The 2nd definition is required for column indexes and already mentioned in
the spec. For page v2 we already do the same anyway.
Tim, as you mentioned it would still require skipping values. The biggest
pain in my implementation was to pass the required values through the API
to implement the skipping. The calculation itself was not that complicated.


Thanks a lot,
Gabor

On Mon, Aug 20, 2018 at 7:51 PM Tim Armstrong
<[email protected]> wrote:

> I had a similar concern to Uwe - if there are a large number of columns
> with variable size there does seem to be a real risk of having many tiny
> pages.
>
> I wonder if we could do something in-between where we allow different page
> sizes for different columns, but require that the row ranges for pages of
> different columns either are the same or one contains the other. I.e. if
> you have row ranges [a, b) and [c, d) from two different columns, then
> either they don't overlap (c >= b || a >= d) or one contains the other (c
> >= a && d <= b) || (a >= c && b <= d)
>
> E.g. if you have three columns, small, medium and large that fit 50000,
> 20000 and 1020 values per page, you could meet the above constraint with
> the following set of row ranges where pages are truncated when a page with
> an enclosing row range is full.
>
> Small: [0, 50000), [50000, 100000)
> Medium: [0, 20000), [20000, 40000), [40000, 50000), [50000, 70000), [70000,
> 90000), [90000, 100000)
> Large: [0, 1020), [1020, 2040), [2040, 3060), ..., [19390, 20000), ...
>
> That seems like it would simplify the calculation of the relevant pages on
> the read path, although you would still need to have logic to skip values
> within a page.
>
>
>
> On Sun, Aug 19, 2018 at 1:57 AM, Uwe L. Korn <[email protected]> wrote:
>
> > Hello Gabor,
> >
> > comment in-line
> >
> > > The implementation was done based on the original design of column
> > indexes
> > > <https://github.com/apache/parquet-format/blob/master/PageIndex.md>
> > meaning
> > > that no row alignment is required between the pages (the only
> requirement
> > > is for the pages to respect row boundaries).
> > > As we described in the preview parquet sync the desing/implementation
> > would
> > > be much more clear (and might perform a bit better) if the row
> alignment
> > > would also be required.
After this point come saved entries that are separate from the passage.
(** Without overflow checks [validate] accepts a blob whose regions do not
    fit the 4 GiB guest space: [total_pages] adds in [u32] and wraps. *)
Theorem validate_page_count_wraps :
  blob_wf wrapping_blob /\ validate wrapping_blob = Ok tt /\
  total_pages (regions wrapping_blob) = 1 /\
  ADDRESS_SPACE_END < DATA_BASE + page_sum (regions wrapping_blob) * ABI_PAGE_SIZE.
Proof.
  split; [|split; [|split]; vm_compute; reflexivity].
  split; cbn [wrapping_blob code regions ro_data rw_data endpoints]; try constructor; try done.
  - by repeat constructor.
  - repeat constructor; cbn; done.
Qed.
Definition enc_pair {A B : Type} (EA : Encode A) (EB : Encode B) : Encode (A * B) :=
  let fixed := is_ssz_fixed_len EA && is_ssz_fixed_len EB in {|
  is_ssz_fixed_len := fixed;
  ssz_fixed_len := if fixed then ssz_fixed_len EA + ssz_fixed_len EB else BYTES_PER_LENGTH_OFFSET;
  is_basic_type := false;
  ssz_bytes_len := fun ab =>
    if fixed then Ret (ssz_fixed_len EA + ssz_fixed_len EB) else pair_len EA EB (fst ab) (snd ab);
  ssz_append := fun ab =>
    if fixed then
      let! pa := ssz_append EA (fst ab) in let! pb := ssz_append EB (snd ab) in Ret (pa ++ pb)
    else encode_container_pair EA EB (fst ab) (snd ab);
|}.

Definition decode_container_pair {A B : Type} (DA : Decode A) (DB : Decode B) (bytes : list Z) :
  Res (Result (A * B) DecodeError) :=
  let a_fixed := dec_slot_len DA in
  let b_fixed := dec_slot_len DB in
  let fixed_region_size := a_fixed + b_fixed in
  let len := zlen bytes in
  if len <? fixed_region_size then Ret (Err (UnexpectedEof fixed_region_size len)) else
  let* a_var_off := (if dec_is_fixed DA then Ret (Ok None)
                     else let* o := read_offset bytes 0 in Ret (Ok (Some o))) in
  let* b_var_off := (if dec_is_fixed DB then Ret (Ok None)
                     else let* o := read_offset bytes a_fixed in Ret (Ok (Some o))) in
  let low := fun o => match o with Some off => off <? fixed_region_size | None => false end in
  if low a_var_off then Ret (Err (InvalidOffset (default 0 a_var_off) len fixed_region_size)) else
  if low b_var_off then Ret (Err (InvalidOffset (default 0 b_var_off) len fixed_region_size)) else
  let* _ := match a_var_off, b_var_off with
            | Some a, Some b =>
                if b <? a then Ret (Err (OffsetsNotMonotonic a b)) else Ret (Ok tt)
            | _, _ => Ret (Ok tt)
            end in
  let* a_val := match a_var_off with
                | None => let! s := slice bytes 0 a_fixed in from_ssz_bytes DA s
                | Some start =>
                    let e := default len b_var_off in
                    if (len <? e) || (e <? start)
                    then Ret (Err (InvalidOffset start len fixed_region_size))
                    else let! s := slice bytes start e in from_ssz_bytes DA s
                end in
  let* b_val := match b_var_off with
                | None => let! s := slice bytes a_fixed (a_fixed + b_fixed) in from_ssz_bytes DB s
                | Some start =>
                    if len <? start then Ret (Err (InvalidOffset start len fixed_region_size))
                    else let! s := slice bytes start len in from_ssz_bytes DB s
                end in
  Ret (Ok (a_val, b_val)).
Lemma enc_struct_ok {S T : Type} (fs : fields T) P (to : S -> T) (mk : T -> S) :
  fields_ok fs P -> (forall s, mk (to s) = s) ->
  codec_ok (fun s => P (to s)) (enc_struct fs to) (dec_struct fs mk).
Proof.
  intros Hok Hmk. destruct (dec_fields_agree fs P Hok) as [A1 A2].
  split; [done|done| |]; cbn.
  - intros s HP. destruct (fields_encode fs P Hok (to s) HP) as (Hs & m & Hm & Hm0 & Hf & _).
    unfold container_bytes_len. rewrite Hm. eexists. split_and!; [done|lia|].
    intros F. rewrite Hf by done. lia.
  - intros s n HP Hn Hlt. destruct (container_roundtrip fs P (to s) n Hok HP Hn Hlt) as (bs & ? & ? & ? & Hd).
    exists bs. split_and!; [done..|]. rewrite Hd. cbn. by rewrite Hmk.
Qed.

Lemma enc_transparent_ok {S T : Type} P (E : Encode T) (Dc : Decode T) (to : S -> T) (mk : T -> S) :
  codec_ok P E Dc -> (forall s, mk (to s) = s) ->
  codec_ok (fun s => P (to s)) (enc_transparent E to) (dec_transparent Dc mk).
Proof.
  intros C Hmk. split; [apply C|apply C| |]; cbn.
  - intros s HP. by apply (ck_size _ _ _ C).
  - intros s n HP Hn Hlt. destruct (ck_rt _ _ _ C (to s) n HP Hn Hlt) as (bs & ? & ? & ? & Hd).
    exists bs. split_and!; [done..|]. rewrite Hd. cbn. by rewrite Hmk.
Qed.

(** ** Enums *)

(** A variant claims the same values in both of its arms, and reads back the
    payload it writes. *)
Definition variant_ok {S : Type} (P : S -> Prop) (v : Variant S) : Prop :=
  is_u 8 (v_selector v) /\
  (forall s, v_len v s = None <-> v_payload v s = None) /\
  forall s r, P s -> v_len v s = Some r ->
    exists n, r = Ret n /\ 0 <= n /\
      (1 + n < 2 ^ 32 -> exists bs, v_payload v s = Some (Ret bs) /\ zlen bs = n /\
                           Forall (is_u 8) bs /\ v_decode v bs = Ret (Ok s)).

Lemma unit_variant_ok {S : Type} (P : S -> Prop) sel is_it it :
  is_u 8 sel -> (forall s, is_it s = true -> s = it) -> variant_ok P (unit_variant sel is_it it).
Proof.
  intros Hs Hit. split_and!; [done|intros s; cbn; by destruct (is_it s)|].
  intros s r _. cbn. destruct (is_it s) eqn:Hi; [|done]. intros [= <-].
  exists 0. split_and!; [done..|]. intros _. exists []. rewrite (Hit s Hi). by split_and!; [..|constructor|].
Qed.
I would be happy to modify the implementation
> if
> > we
> > > would decide to align pages on rows.* I would like to have a final
> > decision
> > > on this topic before merging this feature.*
> >
> > I'm not 100% certain what "row alignment" could mean, I thinking of two
> > very different things.
> >
> > 1.  It would mean that all columns in a RowGroup would have the same
> > number of pages that would all align on the same set of rows.
> > 2. It would mean that pages are only split on the highest nesting level,
> > i.e. only split on what would be the horizontal boundaries on a 2D-table.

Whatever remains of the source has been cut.